== SUPPLIED DATA ==
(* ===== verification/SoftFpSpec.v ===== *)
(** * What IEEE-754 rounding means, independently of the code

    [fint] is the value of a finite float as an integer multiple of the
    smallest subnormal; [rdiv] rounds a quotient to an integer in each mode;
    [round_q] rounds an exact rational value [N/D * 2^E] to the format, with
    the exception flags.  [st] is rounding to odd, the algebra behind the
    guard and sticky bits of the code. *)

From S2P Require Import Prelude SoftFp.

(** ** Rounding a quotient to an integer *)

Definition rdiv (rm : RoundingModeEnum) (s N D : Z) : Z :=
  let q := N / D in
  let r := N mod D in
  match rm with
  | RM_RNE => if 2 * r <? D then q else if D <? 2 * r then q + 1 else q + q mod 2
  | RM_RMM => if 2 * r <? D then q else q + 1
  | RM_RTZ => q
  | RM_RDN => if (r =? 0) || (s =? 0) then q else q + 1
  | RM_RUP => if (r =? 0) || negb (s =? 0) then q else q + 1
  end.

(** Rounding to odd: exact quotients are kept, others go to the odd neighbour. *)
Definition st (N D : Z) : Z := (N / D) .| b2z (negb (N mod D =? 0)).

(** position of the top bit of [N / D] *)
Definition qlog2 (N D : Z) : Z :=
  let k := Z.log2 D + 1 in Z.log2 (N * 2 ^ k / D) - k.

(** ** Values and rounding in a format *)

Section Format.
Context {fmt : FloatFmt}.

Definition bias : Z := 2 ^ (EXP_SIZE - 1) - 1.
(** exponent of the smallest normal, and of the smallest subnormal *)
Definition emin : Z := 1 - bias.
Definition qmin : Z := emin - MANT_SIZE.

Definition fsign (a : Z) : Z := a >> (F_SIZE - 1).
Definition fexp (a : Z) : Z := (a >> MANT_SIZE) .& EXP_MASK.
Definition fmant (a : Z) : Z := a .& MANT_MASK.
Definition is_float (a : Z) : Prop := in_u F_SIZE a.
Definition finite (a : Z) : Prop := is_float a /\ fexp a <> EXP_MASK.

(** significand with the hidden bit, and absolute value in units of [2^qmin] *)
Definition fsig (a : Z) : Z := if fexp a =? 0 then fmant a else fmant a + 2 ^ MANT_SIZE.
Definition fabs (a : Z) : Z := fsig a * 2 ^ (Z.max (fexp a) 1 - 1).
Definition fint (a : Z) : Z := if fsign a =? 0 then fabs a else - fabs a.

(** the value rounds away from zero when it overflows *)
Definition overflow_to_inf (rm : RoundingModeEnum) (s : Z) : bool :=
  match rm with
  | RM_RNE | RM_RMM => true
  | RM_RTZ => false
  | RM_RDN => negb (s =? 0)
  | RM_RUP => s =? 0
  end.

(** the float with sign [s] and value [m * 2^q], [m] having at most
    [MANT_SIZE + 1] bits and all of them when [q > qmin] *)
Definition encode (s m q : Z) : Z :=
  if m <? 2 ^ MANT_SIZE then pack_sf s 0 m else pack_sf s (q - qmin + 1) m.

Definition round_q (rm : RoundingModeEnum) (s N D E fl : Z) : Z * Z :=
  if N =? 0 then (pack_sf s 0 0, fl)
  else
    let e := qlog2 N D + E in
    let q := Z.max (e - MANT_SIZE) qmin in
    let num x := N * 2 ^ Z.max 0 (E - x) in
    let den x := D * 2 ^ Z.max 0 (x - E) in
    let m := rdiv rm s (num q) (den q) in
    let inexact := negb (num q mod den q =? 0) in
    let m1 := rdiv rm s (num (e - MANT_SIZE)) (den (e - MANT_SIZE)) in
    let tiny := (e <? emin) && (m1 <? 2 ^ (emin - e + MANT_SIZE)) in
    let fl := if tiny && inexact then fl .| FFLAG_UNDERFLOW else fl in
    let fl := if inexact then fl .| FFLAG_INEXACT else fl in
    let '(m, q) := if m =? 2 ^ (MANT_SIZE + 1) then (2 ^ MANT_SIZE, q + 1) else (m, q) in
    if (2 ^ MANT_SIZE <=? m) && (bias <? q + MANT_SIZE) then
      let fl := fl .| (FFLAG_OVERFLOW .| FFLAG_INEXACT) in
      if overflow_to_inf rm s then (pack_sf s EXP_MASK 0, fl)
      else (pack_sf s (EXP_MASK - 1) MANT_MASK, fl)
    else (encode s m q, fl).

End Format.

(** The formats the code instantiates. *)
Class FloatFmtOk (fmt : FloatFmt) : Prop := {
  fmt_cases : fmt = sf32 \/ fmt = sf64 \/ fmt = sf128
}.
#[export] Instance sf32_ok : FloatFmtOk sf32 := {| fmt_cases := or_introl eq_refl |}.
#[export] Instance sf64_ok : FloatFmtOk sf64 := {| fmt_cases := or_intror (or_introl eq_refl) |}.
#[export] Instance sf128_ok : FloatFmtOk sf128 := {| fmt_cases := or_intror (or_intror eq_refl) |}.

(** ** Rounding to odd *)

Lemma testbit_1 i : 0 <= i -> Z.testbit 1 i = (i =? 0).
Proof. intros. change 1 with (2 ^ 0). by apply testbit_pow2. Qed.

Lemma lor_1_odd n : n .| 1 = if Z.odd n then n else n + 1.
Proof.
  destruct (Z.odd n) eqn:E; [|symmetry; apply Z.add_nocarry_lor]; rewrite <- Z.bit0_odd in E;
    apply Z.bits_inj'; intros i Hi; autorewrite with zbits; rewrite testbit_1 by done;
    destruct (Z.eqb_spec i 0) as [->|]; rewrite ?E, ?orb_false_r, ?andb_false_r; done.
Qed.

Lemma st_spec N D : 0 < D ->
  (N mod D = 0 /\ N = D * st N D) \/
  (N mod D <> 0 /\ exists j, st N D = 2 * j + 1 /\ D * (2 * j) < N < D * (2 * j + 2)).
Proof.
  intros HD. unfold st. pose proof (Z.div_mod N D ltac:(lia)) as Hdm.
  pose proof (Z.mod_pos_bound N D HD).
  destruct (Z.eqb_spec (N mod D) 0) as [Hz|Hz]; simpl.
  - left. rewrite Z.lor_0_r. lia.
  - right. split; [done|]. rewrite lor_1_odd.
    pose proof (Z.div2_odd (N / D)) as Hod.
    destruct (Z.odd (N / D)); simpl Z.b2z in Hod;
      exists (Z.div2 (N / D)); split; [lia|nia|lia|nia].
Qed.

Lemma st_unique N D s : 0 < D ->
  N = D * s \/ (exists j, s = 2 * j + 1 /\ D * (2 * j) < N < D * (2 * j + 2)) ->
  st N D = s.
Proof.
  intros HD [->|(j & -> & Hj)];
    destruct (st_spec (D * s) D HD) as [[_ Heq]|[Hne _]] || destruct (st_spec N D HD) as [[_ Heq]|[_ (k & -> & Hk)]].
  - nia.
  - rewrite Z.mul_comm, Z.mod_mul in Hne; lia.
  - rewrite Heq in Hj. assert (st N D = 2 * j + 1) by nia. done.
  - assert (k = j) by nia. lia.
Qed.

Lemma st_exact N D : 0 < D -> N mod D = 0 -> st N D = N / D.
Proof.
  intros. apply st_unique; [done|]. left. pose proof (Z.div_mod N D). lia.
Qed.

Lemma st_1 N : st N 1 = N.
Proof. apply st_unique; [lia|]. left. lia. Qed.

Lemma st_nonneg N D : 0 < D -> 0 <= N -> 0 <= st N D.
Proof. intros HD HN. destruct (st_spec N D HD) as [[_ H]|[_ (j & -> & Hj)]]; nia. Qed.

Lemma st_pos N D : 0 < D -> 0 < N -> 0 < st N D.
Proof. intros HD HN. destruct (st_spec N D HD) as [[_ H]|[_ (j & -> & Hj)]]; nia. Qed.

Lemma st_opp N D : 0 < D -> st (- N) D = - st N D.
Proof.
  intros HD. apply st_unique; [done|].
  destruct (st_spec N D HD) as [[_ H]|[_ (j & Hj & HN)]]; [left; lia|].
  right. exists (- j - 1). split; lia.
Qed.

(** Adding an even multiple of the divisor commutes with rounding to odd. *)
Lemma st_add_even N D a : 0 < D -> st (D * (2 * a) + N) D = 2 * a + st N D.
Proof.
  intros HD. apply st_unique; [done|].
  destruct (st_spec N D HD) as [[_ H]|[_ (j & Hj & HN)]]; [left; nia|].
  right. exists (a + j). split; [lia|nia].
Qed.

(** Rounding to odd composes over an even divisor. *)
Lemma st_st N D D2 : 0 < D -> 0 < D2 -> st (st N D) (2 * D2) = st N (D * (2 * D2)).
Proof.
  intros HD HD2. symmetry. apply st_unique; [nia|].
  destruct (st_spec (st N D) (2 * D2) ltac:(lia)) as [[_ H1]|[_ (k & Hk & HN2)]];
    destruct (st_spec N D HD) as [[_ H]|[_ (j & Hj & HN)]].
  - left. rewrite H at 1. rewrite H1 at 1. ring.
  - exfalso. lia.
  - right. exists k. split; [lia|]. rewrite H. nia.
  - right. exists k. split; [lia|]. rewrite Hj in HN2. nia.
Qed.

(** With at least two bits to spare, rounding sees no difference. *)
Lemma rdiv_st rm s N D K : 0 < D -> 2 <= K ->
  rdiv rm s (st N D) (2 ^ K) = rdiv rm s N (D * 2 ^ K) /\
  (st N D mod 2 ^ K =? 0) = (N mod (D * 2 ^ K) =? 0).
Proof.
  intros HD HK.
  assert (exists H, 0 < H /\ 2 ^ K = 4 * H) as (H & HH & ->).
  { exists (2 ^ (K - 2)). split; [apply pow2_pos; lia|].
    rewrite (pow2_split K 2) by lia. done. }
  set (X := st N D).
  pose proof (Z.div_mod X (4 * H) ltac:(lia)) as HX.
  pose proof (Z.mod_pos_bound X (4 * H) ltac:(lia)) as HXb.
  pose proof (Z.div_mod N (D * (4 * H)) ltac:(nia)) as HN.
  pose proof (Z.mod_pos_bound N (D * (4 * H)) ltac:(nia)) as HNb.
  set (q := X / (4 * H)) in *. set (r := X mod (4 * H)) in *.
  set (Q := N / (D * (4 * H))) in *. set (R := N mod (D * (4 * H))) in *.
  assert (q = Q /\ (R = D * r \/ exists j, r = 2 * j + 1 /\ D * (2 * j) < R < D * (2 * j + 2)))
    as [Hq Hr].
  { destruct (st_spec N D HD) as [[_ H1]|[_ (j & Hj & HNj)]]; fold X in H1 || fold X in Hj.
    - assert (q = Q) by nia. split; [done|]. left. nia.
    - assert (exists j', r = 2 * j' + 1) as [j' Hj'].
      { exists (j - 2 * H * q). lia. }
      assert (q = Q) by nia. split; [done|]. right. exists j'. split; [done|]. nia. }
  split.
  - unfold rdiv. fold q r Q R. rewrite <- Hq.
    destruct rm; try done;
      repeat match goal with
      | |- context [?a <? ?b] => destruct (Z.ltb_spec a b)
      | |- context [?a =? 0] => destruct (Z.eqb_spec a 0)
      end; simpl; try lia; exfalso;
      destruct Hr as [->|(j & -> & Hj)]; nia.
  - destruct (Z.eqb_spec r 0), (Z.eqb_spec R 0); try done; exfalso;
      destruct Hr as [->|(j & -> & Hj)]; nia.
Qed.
===
_WORK INSTRUCTION_.
Find the string "bias" in the material above. Then copy each line that has it.

_RESPONSE TO THIS EXERCISE_.
Definition bias : Z := 2 ^ (EXP_SIZE - 1) - 1.
Definition emin : Z := 1 - bias.
    if (2 ^ MANT_SIZE <=? m) && (bias <? q + MANT_SIZE) then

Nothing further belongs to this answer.